A Scout is reverent. He is reverent toward God. He is faithful in his religious duties and respects the convictions of others in matters of custom and religion.


  • The BSA Statement of Religious Principle “maintains that no member can grow into the best kind of citizen without recognizing an obligation to God.”
  • This adventure provides each Webelos Scout an opportunity to learn about and practice his religious faith.
  • A Scout is kind.IconArrow


Do either requirement 1 OR requirement 2:

  1. Earn the religious emblem of your faith for Webelos Scouts, if you have not already done so.
  2. Do requirement 2a and any two from requirements 2b–2e:
    a. With your parent, guardian, or religious or spiritual leader, discuss and make a plan to do two things you think will help you better do your duty to God. Do these things for a month.
    b. Discuss with your family how the Scout Oath and Scout Law relate to your beliefs about duty to God.
    c. For at least a month, pray or reverently meditate each day as taught by your family or faith community.
    d. Read at least two accounts of people in history who have done their duty to God. (This can include family members and ancestors.) List their names and how they showed their duty to God.
    e. Under the direction of your parent, guardian, or religious or spiritual leader, do an act of service for someone in your family, neighborhood, or community. Talk about your service with your family and your Webelos den leader. Tell your family, den, or den leader how it related to doing your duty to God.

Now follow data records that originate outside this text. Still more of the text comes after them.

(** * Topup CXO Assistant: orchestration core, cache and guardrail

    A shallow embedding of
      - [agents/guardrail.py]   (policy validator),
      - [tools/cache_tool.py]   (in-memory LRU cache with TTL),
      - [agents/__init__.py]    (LangGraph orchestration and [run_query]),
    followed by the properties established about them.

    Conventions of the embedding.
      - A Python [str] is the [string] of its UTF-8 bytes.  Equality,
        concatenation, substring search and replacement are exact on every
        text.  The case mappings, the class [\w] and the white space that
        [strip] removes are those of the ASCII characters: they are exact on
        a text all of whose characters are ASCII ([Py.is_ascii]), and every
        property that depends on them is stated for such a text.
      - A Python [int] is a [Z]; a timestamp returned by [time.time()] is a
        [Z] as well (only order and addition are used).
      - [Optional[T]] is [option T]; Python truthiness is written out.
      - A call that may raise returns [Exc]. *)

From Stdlib Require Import ZArith List String Ascii Bool Lia Arith.
From Stdlib Require Import Permutation Sorting.Sorted DecimalString OrderedTypeEx.
From Equations Require Import Equations.
Import ListNotations.

Set Implicit Arguments.
Open Scope string_scope.
Open Scope list_scope.
Open Scope Z_scope.

(* ===================================================================== *)
(** ** Python values and strings *)
(* ===================================================================== *)

Module Py.

(** Outcome of a call that may raise: [Raise msg] carries [str(e)]. *)
Inductive Exc (A : Type) : Type :=
| Ok (a : A)
| Raise (msg : string).
Arguments Ok {A} a.
Arguments Raise {A} msg.

(** Truthiness of an [Optional[str]]: [None] and the empty string are
    falsy. *)
Definition truthy_str (o : option string) : bool :=
  match o with
  | None => false
  | Some s => negb (s =? EmptyString)%string
  end.

(** Truthiness of an optional list ([None] and [[]] are falsy). *)
Definition truthy_list {A} (o : option (list A)) : bool :=
  match o with
  | None | Some [] => false
  | Some (_ :: _) => true
  end.

(** Truthiness of an optional object without [__bool__]/[__len__]. *)
Definition truthy_obj {A} (o : option A) : bool :=
  match o with
  | None => false
  | Some _ => true
  end.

Webelos Scouts will fulfill the requirements for this adventure primarily at home and with the support of their family and spiritual leaders. Several Duty to God in Action requirements are reflective in nature. Invite Webelos to share faith-building experiences during the opening or closing parts of the den meeting.


Possible Activities for Requirement 2b
Note: These may be printed as instructions or take-home sheets.

  • Make a matching game with the points of the Scout Law on 12 cards and several of your religious beliefs on additional cards. Have each family member (or team) pick a Scout Law card and a religious belief card and list common elements between the two.
  • Make a set of cards with one point of the Law written on each card. Select a life experience from the examples below and pick one of the cards. Act out what you would do in the scenario by applying that point of the law and your religious teachings.
    — You receive an email from a friend, Sean. In the email, Sean tells you to do his science homework for him. Sean says he will make fun of you in front of the class if you don’t do it. You don’t want to help Sean cheat, but you also don’t want to be embarrassed in front of your class. What should you do?
    — You are visiting your friend Paul’s home. Paul’s family has a pool, and Paul suggests that you both go swimming. Your mother has told you not to swim if no adults are there to supervise. Paul’s parents are away. You really want to swim with Paul, but you know your parents wouldn’t approve. What should you do?
    — Your teacher introduces Eric, a new student, to the class. Eric is from another country. His clothes and way of speaking are different from those of his new classmates. At lunch, Eric sits alone. You notice that and you feel bad that he’s alone. But many of your classmates think Eric is weird because of his clothes and the way he talks. What should you do?
    — You borrowed your dad’s binoculars and accidentally broke them. The binoculars are very important to your dad. You fear your dad will be upset. You can’t decide whether you should tell your dad what happened, or try to replace or fix the binoculars in hopes your dad does not find out. What should you do?
    — You are a hall monitor at school. While on duty, you see your friend Aaron take a cellphone out of his backpack. Cellphones are not allowed in school. You don’t want to get Aaron in trouble, but you are supposed to help keep order in the halls and to tell a teacher when school rules are broken. What should you do?
    — You are at the mall when you see your best friend, Alex, steal candy from one of the stores. Alex offers to split the candy with you if you promise not to tell anyone. You love candy, but you know that stealing is wrong. What should you do?
    — Your grandmother surprises you with a sweater that she knit herself. It took your grandmother weeks to make it. You appreciate her effort, but you think the sweater is ugly. You don’t want to wear the sweater, but you also don’t want to hurt your grandmother’s feelings. What should you do?
  • Teach your family a song with words that describe what you believe.
  • Create a poem, story, or play that teaches about your beliefs. Include some of the points of the Scout Law in your writing.
  • Select a story or verse from a religious text that teaches one of the 12 points of the Scout Law. Tell the story to your family (or act it out for them in a skit) and explain how that point of the law (e.g., Trustworthy or Loyal) is relevant to the story.

DutyToGodInActionUpon completion of the Duty to God in Action adventure, your Webelos Scouts will have earned the adventure pin shown here. Make sure they are recognized for their completion by presenting the adventure pins, to be worn on their uniforms, as soon as possible according to your pack’s tradition.